Q: Shortly after accepting a new management position, I heard rumors that one staff member, “Molly,” is concerned about working for me. In my last job with this company, I was thrown into managing a retail store during the holiday season. Because I was still learning the ropes, everything was complete chaos. Unfortunately, Molly worked there for a few months.
Since that time, I have become a much better manager. However, Molly has apparently told other employees about her previous bad experience with me. I’m concerned she may decide to leave and encourage others to do the same.
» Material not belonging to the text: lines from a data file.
Definition validateReconfigurationSlots (s : schedule) (freeze terminal : Slot) : bool :=
  negb ((freeze =? 0) || (maxSlot - 17 <? freeze) || negb (terminal =? freeze + 16) ||
        isLeaderScheduleSlot s freeze || isLeaderScheduleSlot s terminal).

Definition reconfigurationAdds (current target : Cluster) : bool :=
  existsb (λ m, bool_decide (MemberSet current !! ID m = None)) (Members target).

(** The zero certificate a missing map entry yields. *)
Definition emptyCertificate : Decision := mkDecision 0 0 0 (mkProposal [] [] [] []) [].

Section membership.
(** The JSON object of a control after the magic; a schedule's JSON payload. *)
Context (decodeControl : bytes → option reconfigurationValue).
Context (decodeSchedule : bytes → option (list NodeID)) (sha256 : bytes → ValueHash).

(** [None]: not a control; [Some (Err _)]: a malformed one. *)
Definition decodeReconfiguration (value : bytes) : option (result membershipError reconfigurationValue) :=
  if negb (HasPrefix value reconfigurationMagic) then None
  else
    match decodeControl (drop (length reconfigurationMagic) value) with
    | None => Some (Err ErrControl)
    | Some c =>
        if Abort_ c && negb (Terminal c) then Some (Err ErrControl)
        else if (Freeze c =? 0) || negb (TerminalSlot c =? u64 (Freeze c + 16)) ||
                (ConfigID (Target c) =? 0) || bool_decide (Members (Target c) = [])
        then Some (Err ErrControl)
        else Some (Ok c)
    end.

(** ** Applying controls *)

Definition validateScheduledValue (m : membership) (slot : Slot) (value : bytes) : bool :=
  if isLeaderScheduleSlot (sched m) slot then
    match DecodeLeaderSchedule decodeSchedule value with
    | Some (Ok order) => validateLeaderSchedule (clusterForSlot (sched m) slot) order
    | _ => false
    end
  else true.

(** Every summary of a freeze's quorum names the freeze, or, inside a drain,
    the reconfiguration that is draining. *)
Definition validateFreezeBinding (m : membership) (d : Decision) : option membershipError :=
  match decodeReconfiguration (Value (DProposal d)) with
  | None => None
  | Some (Err e) => Some e
  | Some (Ok control) =>
      if Terminal control then None
      else
        let active := match reconfiguration m with
                      | Some st => if (freeze st <? DSlot d) && (DSlot d <? terminal st) then Some (reconfigurationID st) else None
                      | None => None
                      end in
        if forallb (λ s, bool_decide (SReconfigurationID s = Hash (DProposal d)) ||
                         bool_decide (active = Some (SReconfigurationID s))) (DSummaries d)
        then None else Some ErrBinding
  end.
(** ** Extracting the record *)

(** The loop body: the transition that produced a configuration epoch. *)
Definition epoch_transition (through : Slot) (m : membership) (e : configEpoch) : result historyError ConfigTransition :=
  let! _ := guard_ (18 <=? start e) HErrStart in
  let freezeSlot := start e - 17 in
  let terminalSlot := start e - 1 in
  let! _ := guard_ ((through =? 0) || (terminalSlot <? through)) HErrCheckpointBoundary in
  let! f := demand (mdecided m !! freezeSlot) HErrNotDecided in
  let! _ := guard_ (bool_decide (freezeSlot ∈ mdurable m)) HErrNotDurable in
  let! t := demand (mdecided m !! terminalSlot) HErrNotDecided in
  let! _ := guard_ (bool_decide (terminalSlot ∈ mdurable m)) HErrNotDurable in
  let! control := demand (control_of (dvValue t)) HErrTerminalControl in
  let! _ := guard_ (Terminal control) HErrTerminalControl in
  let! _ := guard_ ((Freeze control =? freezeSlot) && (TerminalSlot control =? terminalSlot)) HErrTerminalSlots in
  let! _ := guard_ (bool_decide (sha256 (dvValue t) = dvHash t) && bool_decide (sha256 (dvValue f) = dvHash f)) HErrHash in
  let! _ := guard_ (sameCluster (Target control) (cluster e)) HErrTarget in
  Ok (mkTransition f t).

Fixpoint epoch_transitions (through : Slot) (m : membership) (es : list configEpoch)
    : result historyError (list ConfigTransition) :=
  match es with
  | [] => Ok []
  | e :: es' =>
      let! t := epoch_transition through m e in
      let! ts := epoch_transitions through m es' in
      Ok (t :: ts)
  end.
How can I convince her to stay?
A: Considering that this is grapevine information, you don’t want to overreact, but you shouldn’t ignore the warning either. Instead of dwelling on earlier unpleasantness, try using the previous episode as a springboard to discussing the present.
For example: “Molly, I’m really pleased that you’re here, because I was impressed when we worked together before. That holiday season was a crazy time for me, since I had just joined the company. Fortunately, I’ve learned a lot since then. I’m looking forward to working with you again and would certainly like to hear any suggestions you may have.”
Your goal is to briefly acknowledge past issues while taking steps to establish positive, open communication. Since Molly only knew you for a short time, changing her opinion should not be too difficult.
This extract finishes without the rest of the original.